Elle était née en 1927, à La Goulette, en Tunisie d’une mère séfarade et d’un père d’origine berbère. La vie, et les combats, de Gisèle Halimi, dont je vais essayer de dresser les grandes lignes, est une véritable chanson de geste du XXe siècle.

À l’âge de 10 ans, elle entre en rébellion contre ses parents qui l’obligent, comme fille, à être au service de ses frères. Elle commence une grève de la faim et obtient gain de cause.

Elle s’insurge, quelques années plus tard, contre le projet de la marier à un homme riche 20 ans plus âgé qu’elle. Elle voit son avenir d’une toute autre manière.

Cet avenir, elle le prendra en main quand, toute jeune, elle s’envole vers Paris pour faire des études de droit et de philosophie.

Vers la fin des années 50, Gisèle Halimi défend des militants de FLN algérien, dont Djamila Boupacha, torturée et violée par des militaires français.

Elle obtient, dans ce combat, car il s’agit bien plus que d’un procès, le soutien de personnalités de l’envergure de Pablo Picasso, qui dessine le portrait de Djamila, et, surtout, de Simone de Beauvoir qui écrit dans Le Monde un article dénonçant les atteintes aux droits de l’homme commises en Algérie par l’armée française.

En 1971, Gisèle Halimi est la seule avocate signataire du Manifeste des 343 salopes, réunissant des femmes dont Simone de Beauvoir, Catherine Deneuve, Brigitte Fontaine, Ariane Mnouchkine et Françoise Sagan, qui avouent avoir avorté et demandent le libre accès à la contraconception et à l’interruption de la grossesse.

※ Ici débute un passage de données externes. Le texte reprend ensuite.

Lemma reply_buffer_op_ok w b code type body : builder_wf b ->
  let '(b', _) := chttp_server_reply_buffer b code type body in
  builder_wf b' /\ charge w b' = charge w b /\ owed w b' = owed w b.
Proof.
  intros Hb. unfold chttp_server_reply_buffer. cbv zeta. split_if; [done|]. split_if; [done|]. split_if; [done|]. split_if; [done|].
  pose proof (content_type_step w b type Hb ltac:(done)) as Ht. destruct (set_content_type b type) as [b2 st2].
  destruct Ht as (Hb2 & Hne & Hch2 & Ho2 & Hr2 & Hs2 & Hret & Hl2 & _ & Hc2).
  destruct (bool_decide (st2 = SALTS_OK)) eqn:E2; cbn [negb]; [|done].
  split_and!; try done. eapply wf_same; [exact Hb2|done|]. cbn. unfold reply_ok, body_within. cbn. rewrite Hs2.
  pose proof (bw_limits b Hb) as [Hlb _]. unfold status_code_invalid in *. bool_prop.
  assert (0 <= match body with Some body => zlen body | None => 0 end) by (destruct body; [apply zlen_nonneg|done]).
  split_and!; try lia.
  - intros Hbl. split; [|done]. destruct Heqb0; bool_prop; congruence.
  - by destruct body.
Qed.

Lemma source_op_ok w b code type source cleanup : builder_wf b -> 0 <= bs_content_length source <= SIZE_MAX ->
  let '(b', status) := chttp_server_response_source_owned b code type source cleanup in
  builder_wf b' /\ charge w b' = charge w b /\ owed w b' = owed w b ++ (if bool_decide (status = SALTS_OK) then option_list cleanup else []).
Proof.
  intros Hb Hlen. unfold chttp_server_response_source_owned. do 4 (split_if; [by rewrite app_nil_r|]).
  pose proof (content_type_step w b type Hb ltac:(done)) as Ht. destruct (set_content_type b type) as [b2 st2].
  destruct Ht as (Hb2 & Hne & Hch2 & Ho2 & Hr2 & Hs2 & Hret & Hl2 & Hsc & Hc2).
  destruct (bool_decide (st2 = SALTS_OK)) eqn:E2; cbn [negb]; [|by rewrite E2, app_nil_r].
  rewrite bool_decide_true by done. split_and!.
  - eapply wf_same; [exact Hb2|done|]. cbn. unfold reply_ok, body_within. cbn. unfold status_code_invalid in *. bool_prop.
    split_and!; try lia; try congruence; try (by intros ->); destruct (bs_content_length_known source); lia.
  - done.
  - rewrite <- Ho2. unfold owed. cbn. by rewrite Hs2, app_nil_r.
Qed.

Lemma response_op_ok w b op : builder_wf b -> op_ok op ->
  let '(w', b', status) := run_op w b op in
  builder_wf b' /\ charge w' b' = charge w b /\ owed w' b' = owed w b ++ accepted op status.
Proof.
  intros Hb Hop. assert (forall r : list Z, r ++ [] = r) as Hnil by apply app_nil_r.
  destruct op as [name value|fields|headers sub|code type body|code type body|code type source cleanup| |status]; cbn [run_op].
  - pose proof (set_header_cases b name value Hb) as H. destruct (chttp_server_response_set_header b name value) as [b' st]. cbn.
    rewrite Hnil. destruct H as [[_ ->]|(_ & _ & _ & used & -> & Hwf)]; done.
  - pose proof (append_vary_cases b fields Hb Hop) as H. destruct (chttp_server_response_append_vary b fields) as [b' st]. cbn.
    rewrite Hnil. destruct H as [[_ ->]|(_ & hs & used & -> & Hwf)]; done.
  - unfold chttp_server_response_select_websocket_subprotocol. split_if; [by cbn; rewrite Hnil|]. split_if; [by cbn; rewrite Hnil|].
    pose proof (set_header_impl_cases b (bytes_of "Sec-WebSocket-Protocol") sub true Hb) as H.
    destruct (chttp_server_response_set_header_impl _ _ _ _) as [b' st]. cbn [fst snd accepted].
    rewrite Hnil. destruct H as [[_ ->]|(_ & _ & _ & used & -> & Hwf)]; done.
  - cbn [accepted]. pose proof (reply_op_ok w b code type body Hb) as H.
    destruct (chttp_server_reply w b code type body) as [[w' b'] st]. by rewrite Hnil.
  - pose proof (reply_buffer_op_ok w b code type body Hb) as H.
    destruct (chttp_server_reply_buffer b code type body) as [b' st]. cbn. by rewrite Hnil.
  - pose proof (source_op_ok w b code type source cleanup Hb Hop) as H.
    destruct (chttp_server_response_source_owned b code type source cleanup) as [b' st]. cbn.
    destruct H as (? & ? & ->). by destruct st.
  - pose proof (builder_reset_ok w b b Hb (same_limits_refl b)) as H. destruct (chttp_server_response_builder_reset w b) as [w' b']. cbn. by rewrite Hnil.
  - pose proof (close_ok w b status) as Hc. destruct (chttp_server_response_builder_close_source w b status) as [w1 b1].
    destruct Hc as (Hch & Ho & Hs & Hl). pose proof (builder_reset_ok w1 b1 b Hb Hl) as H.
    destruct (chttp_server_response_builder_reset w1 b1) as [w' b']. cbn. rewrite Hnil, <- Hch, <- Ho. done.
Qed.

Lemma run_ops_ok ops : forall w b w' b' cleanups, builder_wf b -> Forall op_ok ops ->
  run_ops w b ops = (w', b', cleanups) ->
  builder_wf b' /\ charge w' b' = charge w b /\ owed w' b' = owed w b ++ cleanups.
Proof.
  induction ops as [|op ops IH]; intros w b w' b' cleanups Hb Ho; cbn [run_ops].
  { intros [= <- <- <-]. by rewrite app_nil_r. }
  apply Forall_cons_1 in Ho as [Hop Ho]. pose proof (response_op_ok w b op Hb Hop) as H.
  destruct (run_op w b op) as [[w1 b1] status]. destruct H as (Hb1 & Hc1 & Ho1).
  destruct (run_ops w1 b1 ops) as [[w2 b2] cs] eqn:E. intros [= <- <- <-].
  destruct (IH _ _ _ _ _ Hb1 Ho E) as (? & ? & ->). split_and!; [done|congruence|]. by rewrite Ho1, app_assoc.
Qed.

(** The limits are of type [size_t]. *)
Definition config_ok (config : response_config) : Prop :=
  0 <= max_response_header_count config /\ 0 <= max_response_header_bytes config <= SIZE_MAX /\
  0 <= max_response_body_bytes config <= SIZE_MAX /\ 0 <= max_buffered_response_body_bytes config <= SIZE_MAX.

Lemma builder_init_wf config b : config_ok config -> chttp_server_response_builder_init config = Ok b ->
  builder_wf b /\ rb_body_capacity b = 0 /\ rb_source_enabled b = false.
Proof.
  intros (C1 & C2 & C3 & C4). unfold chttp_server_response_builder_init. repeat (split_if; [done|]). intros [= <-].
  split; [|done]. constructor; cbn; change (zlen []) with 0; change (wire_total []) with 0; change (storage_total []) with 0;
    try done; try lia; first [apply Forall_nil_2|apply NoDup_nil_2].
Qed.

(** ** Theorems *)

(** C32: Any sequence of header, reply and reset operations on a fresh response
    builder keeps it within its limits, of the count and bytes of headers, of a
    body in memory and of a source of known length, and its headers valid and
    distinct; the server's budget is charged exactly the capacity of the body
    buffer, and each body source that was accepted has its cleanup called exactly
    once, or still to be called by the current source. *)
Theorem response_builder_safe config b0 w0 ops w b cleanups : config_ok config ->
  chttp_server_response_builder_init config = Ok b0 -> Forall op_ok ops -> run_ops w0 b0 ops = (w, b, cleanups) ->
  builder_wf b /\ buffer_bytes (w_budget w) = buffer_bytes (w_budget w0) + rb_body_capacity b /\
  owed w b = map fst (w_cleanups w0) ++ cleanups.
Proof.
  intros Hc Hi Ho Hr. destruct (builder_init_wf config b0 Hc Hi) as (Hb & Hcap & Hs).
  destruct (run_ops_ok _ _ _ _ _ _ Hb Ho Hr) as (Hb' & Hch & ->). split_and!; [done| |].
  - unfold charge in Hch. rewrite Hcap in Hch. lia.
  - unfold owed. by rewrite Hs, app_nil_r.
Qed.

End Run.

(** The value of a header, whatever the case of its name. *)
Definition header_value (headers : list (list Z * list Z)) (name : list Z) : option (list Z) :=
  snd <$> (snd <$> list_find (fun h => chttp_server_response_ascii_equal h.1 name = true) headers).

Lemma header_value_iff headers name value : NoDup (names headers) ->
  header_value headers name = Some value <-> exists i h, headers !! i = Some h /\ folded h.1 = folded name /\ h.2 = value.
Proof.
  intros Hd. unfold header_value. split.
  - destruct (list_find _ headers) as [[i h]|] eqn:E; [|done]. intros [= <-]. apply list_find_Some in E as (Hi & He & _).
    exists i, h. by rewrite <- (proj1 (ascii_equal_folded h.1 name) He).
  - intros (i & h & Hi & He & <-). destruct (list_find _ headers) as [[j h']|] eqn:E.
    + apply list_find_Some in E as (Hj & He' & _). apply ascii_equal_folded in He'. assert (i = j) as <-.
      { apply (NoDup_lookup _ i j (folded name) Hd); unfold names; rewrite list_lookup_fmap; [rewrite Hi|rewrite Hj]; cbn; apply (f_equal Some); first [exact He|exact He'|exact (eq_trans Hx Hm)]. }
      rewrite Hi in Hj. by injection Hj as <-.
    + apply list_find_None in E. rewrite Forall_forall in E. exfalso. apply (E h); [by eapply list_elem_of_lookup_2|].
      by apply ascii_equal_folded.
Qed.

Lemma upsert_value headers name value : NoDup (names headers) -> NoDup (names (upsert headers name value)) ->
  forall m, header_value (upsert headers name value) m =
    if bool_decide (folded m = folded name) then Some value else header_value headers m.
Proof.
  intros Hd Hd' m. apply option_eq. intros v. rewrite (header_value_iff _ _ _ Hd'). revert Hd'. unfold upsert.
  destruct (list_find _ headers) as [[i h]|] eqn:E; intros _.
  - apply list_find_Some in E as (Hi & He & _). apply ascii_equal_folded in He. pose proof (lookup_lt_Some _ _ _ Hi) as Hlt.
    case_bool_decide as Hm.
    + split.
      * intros (j & x & Hj & Hx & <-). apply list_lookup_insert_Some in Hj as [(-> & <- & _)|[Hij Hj]]; [done|].
        exfalso. apply Hij. apply (NoDup_lookup _ i j (folded name) Hd); unfold names; rewrite list_lookup_fmap; [rewrite Hi|rewrite Hj]; cbn; apply (f_equal Some); first [exact He|exact He'|exact (eq_trans Hx Hm)].
      * intros [= <-]. exists i, (h.1, value). rewrite list_lookup_insert_eq by done. split_and!; try done. exact (eq_trans He (eq_sym Hm)).
    + rewrite (header_value_iff _ _ _ Hd). split.
      * intros (j & x & Hj & Hx & <-). apply list_lookup_insert_Some in Hj as [(-> & <- & _)|[Hij Hj]]; [exfalso; apply Hm; exact (eq_trans (eq_sym Hx) He)|eauto].
      * intros (j & x & Hj & Hx & <-). exists j, x. split_and!; try done. rewrite list_lookup_insert_ne; [done|].
        intros <-. rewrite Hi in Hj. injection Hj as <-. congruence.
  - apply list_find_None in E. rewrite Forall_forall in E. case_bool_decide as Hm.
    + split.
      * intros (j & x & Hj & Hx & <-). apply lookup_app_Some in Hj as [Hj|[_ Hj]].
        -- exfalso. apply (E x); [by eapply list_elem_of_lookup_2|]. apply ascii_equal_folded. congruence.
        -- apply list_lookup_singleton_Some in Hj as [_ <-]. done.
      * intros [= <-]. exists (length headers), (name, value). split_and!; try done.
        rewrite lookup_app_r, Nat.sub_diag by done. done.
    + rewrite (header_value_iff _ _ _ Hd). split.
      * intros (j & x & Hj & Hx & <-). apply lookup_app_Some in Hj as [Hj|[_ Hj]]; [eauto|].
        apply list_lookup_singleton_Some in Hj as [_ <-]. exfalso. apply Hm. exact (eq_sym Hx).
      * intros (j & x & Hj & Hx & <-). exists j, x. split_and!; try done. by apply lookup_app_l_Some.
Qed.

Lemma set_header_spec b name value b' status : builder_wf b ->
  chttp_server_response_set_header b name value = (b', status) ->
  builder_wf b' /\
  (forall m, header_value (rb_headers b') m =
     if bool_decide (status = SALTS_OK) && bool_decide (folded m = folded name) then Some value
     else header_value (rb_headers b) m) /\
  (status <> SALTS_OK -> b' = b) /\
  (status = SALTS_OK -> chttp_server_response_token name = true /\ chttp_server_response_value value = true /\
     reserved_header name = false).
Proof.
  intros Hb E. pose proof (set_header_cases b name value Hb) as H. rewrite E in H.
  destruct H as [[Hne ->]|(-> & Hok & _ & used & Eb & Hwf)].
  - split_and!; try done. intros m. by rewrite bool_decide_false.
  - split_and!; try done. intros m. rewrite bool_decide_true by done. cbn [andb].
    assert (rb_headers b' = upsert (rb_headers b) name value) as Hh by (by subst b').
    rewrite Hh. apply upsert_value; [apply Hb|]. rewrite <- Hh. apply Hwf.
Qed.

(** Appending to [Vary] leaves every other header as it was. *)
Lemma append_vary_value b fields b' status : builder_wf b -> chttp_server_response_value fields = true ->
  chttp_server_response_append_vary b fields = (b', status) ->
  builder_wf b' /\ (status <> SALTS_OK -> b' = b) /\
  (exists headers used, b' = with_headers b headers used) /\
  forall m, folded m <> folded (bytes_of "Vary") -> header_value (rb_headers b') m = header_value (rb_headers b) m.
Proof.
  intros Hb Hv E. pose proof (append_vary_cases b fields Hb Hv) as Hc. rewrite E in Hc.
  assert (exists headers used, b = with_headers b headers used) as Hself.
  { exists (rb_headers b), (rb_header_storage_used b). unfold with_headers. rewrite <- (bw_wire b Hb). by destruct b. }
  destruct Hc as [[Hne ->]|(-> & headers & used & -> & Hwf)]; [done|]. split_and!; try done; [by eauto|].
  intros m Hm. change (rb_headers (with_headers b headers used)) with headers. pose proof E as E0. apply (f_equal (fun x => rb_headers x.1)) in E0.
  change (rb_headers (with_headers b headers used, SALTS_OK).1) with headers in E0. rewrite <- E0. revert E. clear E0.
  unfold chttp_server_response_append_vary. split_if; [done|]. unfold find_header.
  destruct (list_find _ (rb_headers b)) as [[i h]|] eqn:Ef.
  - split_if; [done|]. split_if; [done|]. split_if; [done|]. intros _. cbn [fst rb_headers set eta].
    change (header_value (<[i := (h.1, h.2 ++ bytes_of ", " ++ fields)]> (rb_headers b)) m = header_value (rb_headers b) m).
    apply list_find_Some in Ef as (Hi & He & _). apply ascii_equal_folded in He. apply option_eq. intros v.
    rewrite !header_value_iff by (rewrite ?names_insert by done; apply Hb). pose proof (lookup_lt_Some _ _ _ Hi) as Hlt. split.
    + intros (j & x & Hj & Hx & <-). apply list_lookup_insert_Some in Hj as [(-> & <- & _)|[Hij Hj]]; [|eauto].
      exfalso. apply Hm. exact (eq_trans (eq_sym Hx) He).
    + intros (j & x & Hj & Hx & <-). exists j, x. split_and!; try done. rewrite list_lookup_insert_ne; [done|].
      intros <-. rewrite Hi in Hj. injection Hj as <-. congruence.
  - intros E. pose proof (set_header_spec b (bytes_of "Vary") fields _ _ Hb E) as (_ & Hval & _). rewrite E. cbn [fst].
    rewrite Hval. by rewrite (bool_decide_false (folded m = _)), andb_false_r.
Qed.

Ce manifeste, paru dans le Nouvel Observateur, commençait ainsi :

« Un million de femmes se font avorter chaque année en France.

Elles le font dans des conditions dangereuses en raison de la clandestinité à laquelle elles sont condamnées, alors que cette opération, pratiquée sous contrôle médical, est des plus simples.

On fait le silence sur ces millions de femmes.

Je déclare que je suis l'une d'elles. Je déclare avoir avorté.

De même que nous réclamons le libre accès aux moyens anticonceptionnels, nous réclamons l'avortement libre. »

L’avortement étant puni par la loi, ces femmes risquaient donc d’être traduites en justice, à plus forte raison une avocate comme Halimi.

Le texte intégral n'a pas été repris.